• EXERCISE INSTRUCTIONS
What lines in the entries below contain the word "strftime"? Copy all of them.

• PROVIDED RECORDS

(* ===== verification/PyTime.v ===== *)
(** * Dates, CSV and byte strings of the standard library

    The pieces of datetime, csv and bytes formatting that the client wrapper
    uses: [strftime] and [strptime] with the format %Y-%m-%dT%H:%M:%SZ,
    [csv.reader] and the printed form of bytes. *)

From Stdlib Require Import ZArith Lia.
From stdpp Require Import base tactics list strings numbers.
From S2P Require Import Prelude PyStr PyExc PyRe PyFloat.

Local Open Scope Z_scope.
Local Open Scope py_scope.

(** ** datetime *)

(** Days since 1970-01-01 of a date of the Gregorian calendar, and back; years
    are counted from March, in eras of 400 years. *)
Definition days_from_civil (y m d : Z) : Z :=
  let y := if m <=? 2 then y - 1 else y in
  let era := y / 400 in
  let yoe := y mod 400 in
  let doy := (153 * (if 2 <? m then m - 3 else m + 9) + 2) / 5 + d - 1 in
  let doe := yoe * 365 + yoe / 4 - yoe / 100 + doy in
  era * 146097 + doe - 719468.

Definition civil_from_days (z : Z) : Z * Z * Z :=
  let z := z + 719468 in
  let era := z / 146097 in
  let doe := z mod 146097 in
  let yoe := (doe - doe / 1460 + doe / 36524 - doe / 146096) / 365 in
  let doy := doe - (365 * yoe + yoe / 4 - yoe / 100) in
  let mp := (5 * doy + 2) / 153 in
  let d := doy - (153 * mp + 2) / 5 + 1 in
  let m := if mp <? 10 then mp + 3 else mp - 9 in
  (if m <=? 2 then yoe + era * 400 + 1 else yoe + era * 400, m, d).

(** [datetime.strftime("%Y-%m-%dT%H:%M:%SZ")] of a time in seconds. *)
Definition iso_utc (secs : Z) : str :=
  let '(y, m, d) := civil_from_days (secs / 86400) in
  let s := secs mod 86400 in
  str_int y +:+ $"-" +:+ pad_digits 2 m +:+ $"-" +:+ pad_digits 2 d +:+ $"T"
  +:+ pad_digits 2 (s / 3600) +:+ $":" +:+ pad_digits 2 (s / 60 mod 60) +:+ $":"
  +:+ pad_digits 2 (s mod 60) +:+ $"Z".

Definition char_class (s : str) : regex := RChar (fun c => existsb (N.eqb c) s).

Section Strptime.
Context {U : UCD}.

(** The pattern that the strptime module builds for the format, which ignores
    case. *)
Definition iso_pattern : regex :=
  let two a b := RSeq a b in
  rseqs
    [ RGroup 1 (rrep 4 rd); ch 45;
      RGroup 2 (ralts [two (ch 49) (char_class $"012"); two (ch 48) (char_class $"123456789");
                       char_class $"123456789"]); ch 45;
      RGroup 3 (ralts [two (ch 51) (char_class $"01"); two (char_class $"12") rd;
                       two (ch 48) (char_class $"123456789"); char_class $"123456789";
                       two (ch 32) (char_class $"123456789")]);
      char_class $"Tt";
      RGroup 4 (ralts [two (ch 50) (char_class $"0123"); two (char_class $"01") rd; rd]); ch 58;
      RGroup 5 (ralts [two (char_class $"012345") rd; rd]); ch 58;
      RGroup 6 (ralts [two (ch 54) (char_class $"01"); two (char_class $"012345") rd; rd]);
      char_class $"Zz" ].

Definition group_int (i : nat) (m : mobj) : res Z :=
  s ← or_raise ValueError (group i m); or_raise ValueError (parse_int s).

(** The time, in seconds, of [datetime.strptime(s, "%Y-%m-%dT%H:%M:%SZ")]. *)
Definition strptime_iso (s : str) : res Z :=
  m ← or_raise ValueError (re_match iso_pattern s);
  if negb (bool_decide (after (m_end m) = [])) then Raise ValueError
  else
    y ← group_int 1 m; mo ← group_int 2 m; d ← group_int 3 m;
    hh ← group_int 4 m; mi ← group_int 5 m; se ← group_int 6 m;
    let days := days_from_civil y mo d in
    if (y =? 0) || negb (bool_decide (civil_from_days days = (y, mo, d))) || (59 <? se) then Raise ValueError
    else Ok (days * 86400 + hh * 3600 + mi * 60 + se).
End Strptime.

Example iso_ex : iso_utc 1569236340 = $"2019-09-23T10:59:00Z".
Proof. vm_compute. reflexivity. Qed.

Example strptime_ex :
  strptime_iso (U := ascii_only_ucd) $"2019-09-23T10:59:00Z" = Ok 1569236340 /\
  strptime_iso (U := ascii_only_ucd) $"2019-02-30T10:59:00Z" = Raise ValueError.
Proof. vm_compute. auto. Qed.

(** ** csv.reader *)

Inductive csv_state := StartRecord | StartField | InField | InQuotedField | QuoteInQuotedField | EatCrnl.

(** The reader between two characters: the state, the fields of the row so far
    and the current field, both reversed. *)
Record csv := Csv { csv_st : csv_state; csv_row : list str; csv_field : str }.

Definition save_field (c : csv) (st : csv_state) : csv :=
  Csv st (rev (csv_field c) :: csv_row c) [].

Definition is_crnl (c : N) : bool := (c =? 10)%N || (c =? 13)%N.

(** One character; [None] is csv.Error. *)
Definition csv_char (delim : N) (c : csv) (x : N) : option csv :=
  let add st := Some (Csv st (csv_row c) (x :: csv_field c)) in
  let start_field :=
    if is_crnl x then Some (save_field c EatCrnl)
    else if (x =? 34)%N then Some (Csv InQuotedField (csv_row c) (csv_field c))
    else if (x =? delim)%N then Some (save_field c StartField)
    else add InField in
  match csv_st c with
  | StartRecord => if is_crnl x then Some (Csv EatCrnl (csv_row c) (csv_field c)) else start_field
  | StartField => start_field
  | InField =>
      if is_crnl x then Some (save_field c EatCrnl)
      else if (x =? delim)%N then Some (save_field c StartField)
      else add InField
  | InQuotedField =>
      if (x =? 34)%N then Some (Csv QuoteInQuotedField (csv_row c) (csv_field c)) else add InQuotedField
  | QuoteInQuotedField =>
      if (x =? 34)%N then add InQuotedField
      else if (x =? delim)%N then Some (save_field c StartField)
      else if is_crnl x then Some (save_field c EatCrnl)
      else add InField
  | EatCrnl => if is_crnl x then Some c else None
  end.

(** The end of a line: the row is complete unless a quoted field is open. *)
Definition csv_eol (c : csv) : csv :=
  match csv_st c with
  | StartRecord => c
  | StartField | InField | QuoteInQuotedField => save_field c StartRecord
  | InQuotedField => c
  | EatCrnl => Csv StartRecord (csv_row c) (csv_field c)
  end.

Fixpoint csv_line (delim : N) (c : csv) (line : str) : option csv :=
  match line with
  | [] => Some (csv_eol c)
  | x :: r => match csv_char delim c x with Some c' => csv_line delim c' r | None => None end
  end.

Fixpoint csv_rows (delim : N) (c : csv) (lines : list str) : option (list (list str)) :=
  match lines with
  | [] =>
      match csv_st c with
      | StartRecord => Some []
      | _ => Some [rev (csv_row (save_field c StartRecord))]
      end
  | line :: rest =>
      match csv_line delim c line with
      | None => None
      | Some c' =>
          match csv_st c' with
          | StartRecord => (fun rows => rev (csv_row c') :: rows) <$> csv_rows delim (Csv StartRecord [] []) rest
          | _ => csv_rows delim c' rest
          end
      end
  end.

(** [list(csv.reader(lines, delimiter=delim))] *)
Definition csv_reader (lines : list str) (delim : N) : res (list (list str)) :=
  or_raise ValueError (csv_rows delim (Csv StartRecord [] []) lines).

Example csv_ex : csv_reader [$"expr1,a"; $"expr2,b c"; []] 44
  = Ok [[$"expr1"; $"a"]; [$"expr2"; $"b c"]; []].
Proof. vm_compute. reflexivity. Qed.

(** ** str(bytes) *)

Definition byte_repr (quote : Z) (b : Z) : str :=
  if b =? quote then [92%N; Z.to_N b]
  else if b =? 92 then [92; 92]%N
  else if b =? 9 then [92; 116]%N
  else if b =? 10 then [92; 110]%N
  else if b =? 13 then [92; 114]%N
  else if (b <? 32) || (127 <=? b) then 92%N :: 120%N :: [hex_char (b / 16); hex_char (b mod 16)]
  else [Z.to_N b].

Definition bytes_repr (bs : bytes) : str :=
  let has c := existsb (Z.eqb c) bs in
  let quote := if has 39 && negb (has 34) then 34 else 39 in
  98%N :: Z.to_N quote :: flat_map (byte_repr quote) bs ++ [Z.to_N quote].

(** ** Numbers that are printed as they were given: int or float *)

Inductive num := NInt (n : Z) | NFloat (x : float).

Definition str_num (x : num) : str := match x with NInt n => str_int n | NFloat x => str_float x end.
Definition num_float (x : num) : float := match x with NInt n => float_of_Z n | NFloat x => x end.

(** [s[:-1]] *)
Definition chop (s : str) : str := slice None (Some (-1)) s.

(** [s.upper()] for the letters of ASCII. *)
Definition upper_ascii (s : str) : str := map (fun c => if ascii_lower c then (c - 32)%N else c) s.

• EXERCISE SOLUTION
    uses: [strftime] and [strptime] with the format %Y-%m-%dT%H:%M:%SZ,
(** [datetime.strftime("%Y-%m-%dT%H:%M:%SZ")] of a time in seconds. *)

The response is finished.